The hypocrisy of Mayor Nutter simply amazes me. Nutter first heard about the union counter-rally — to be set in Philadelphia, downplaying the National Democratic Convention to be held in union-averse Charlotte, N.C. — from John Dougherty, and supports it solely for the economic boon it will bring to the city.
This coming from a mayor who hasn't negotiated a union contract since he was last elected.
Now that's funny.
.Sitting on tax
Stu Bykofsky: Two more taxes you didn't mention: Home-alarm companies have to collect a $25 annual fee from homeowners that is sent to the city. Perversely, those who feel less than safe from crime in their own home have to pay both for an alarm company and a fee to the city government — the same city that's not adequately performing its primary role of safety and security that created the need for the home alarm.

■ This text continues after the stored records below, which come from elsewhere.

Lemma splitBySeparators_loop_closing (fuel : nat) (frags seps : list str)
    (current : str) (depth : nat) (tail : str) :
  length (js "]]" ++ tail) < fuel ->
  exists fuel' depth',
    length tail < fuel'
    /\ splitBySeparators_loop fuel frags seps current (S depth) (js "]]" ++ tail)
       = splitBySeparators_loop fuel' frags seps (current ++ js "]]") depth' tail.
Proof.
  intros Hlen. destruct fuel as [|fuel]; [lia|].
  exists fuel, depth. split; [cbn in Hlen; lia|].
  cbn [splitBySeparators_loop app js list_ascii_of_string map].
  change (isChar "[" (N_of_ascii "]")) with false.
  change (isChar "]" (N_of_ascii "]")) with true. cbn [andb nextIs tl Nat.eqb].
  change (isChar "]" (N_of_ascii "]")) with true.
  replace (S depth - 1) with depth by lia. reflexivity.
Qed.

(** A pattern whose text is well written up to an empty alternative does
    not compile: the error is the one of the empty alternative unless the
    splitter raises its own. *)
Lemma parseMask_empty_alternative (cfrags : list (list Pattern))
    (cseps : list str) (top : list Pattern) (outer : list Frame) (inner : Frame)
    (rest : str) :
  Forall WellWrittenAll cfrags ->
  length cfrags = length cseps ->
  Forall NoColon cseps ->
  Forall WellWritten top ->
  Forall WellWrittenFrame outer -> WellWrittenFrame inner ->
  currentItems inner = [] ->
  AlternativeEnds rest ->
  let pattern := prefixText cfrags cseps top (outer ++ [inner]) ++ rest in
  parseMask pattern = Throw EmptyAlternativeInGroup
  \/ (exists e, splitBySeparators pattern = Throw e /\ parseMask pattern = Throw e).
Proof.
  intros Hcf Hlen Hcs Htop Houter Hinner Hcur Hrest pattern.
  assert (Hall : Forall WellWrittenFrame (outer ++ [inner])).
  { apply Forall_app. split; [exact Houter | constructor; [exact Hinner|constructor]]. }
  assert (Hdepth : length (outer ++ [inner]) = S (length outer)).
  { rewrite length_app. cbn. lia. }
  destruct Hrest as [[r ->]|[r ->]].
  - destruct (parseMask_prefix_throws (fun e => e = EmptyAlternativeInGroup)
                cfrags cseps top (outer ++ [inner]) [ch "|"] r Hcf Hlen Hcs Htop Hall)
      as [(e & -> & H)|H].
    + discriminate.
    + intros fuel frags seps current. apply splitBySeparators_loop_bar.
    + intros j. exists EmptyAlternativeInGroup. split; [reflexivity|].
      apply parseFragment_empty_alternative; try assumption.
      left. eexists. reflexivity.
    + left. exact H.
    + right. exact H.
  - destruct (parseMask_prefix_throws (fun e => e = EmptyAlternativeInGroup)
                cfrags cseps top (outer ++ [inner]) (js "]]") r Hcf Hlen Hcs Htop Hall)
      as [(e & -> & H)|H].
    + discriminate.
    + intros fuel frags seps current. rewrite Hdepth.
      apply splitBySeparators_loop_closing.
    + intros j. exists EmptyAlternativeInGroup. split; [reflexivity|].
      apply parseFragment_empty_alternative; try assumption.
      right. eexists. reflexivity.
    + left. exact H.
    + right. exact H.
Qed.

Lemma indexOf_fresh (c : char) (l : str) :
  Forall (fun x => N.eqb x c = false) l -> indexOf c l = None.
Proof.
  induction 1 as [|x l Hx _ IH]; [reflexivity|].
  cbn [indexOf]. rewrite Hx, IH. reflexivity.
Qed.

And a $150 fee per year per apartment rental, supposedly to collect trash, plus a $250 per year charge for a rental "license."
Fees like these get passed by City Council under the radar. So the vast number of citizens, even those paying attention, don't care, as long as it doesn't hit them.
What folks should realize is that people and small businesses don't have to move here or stay here — they can move — and when they've had enough, they will leave, leaving the city with no tax base, only city employees and indigents.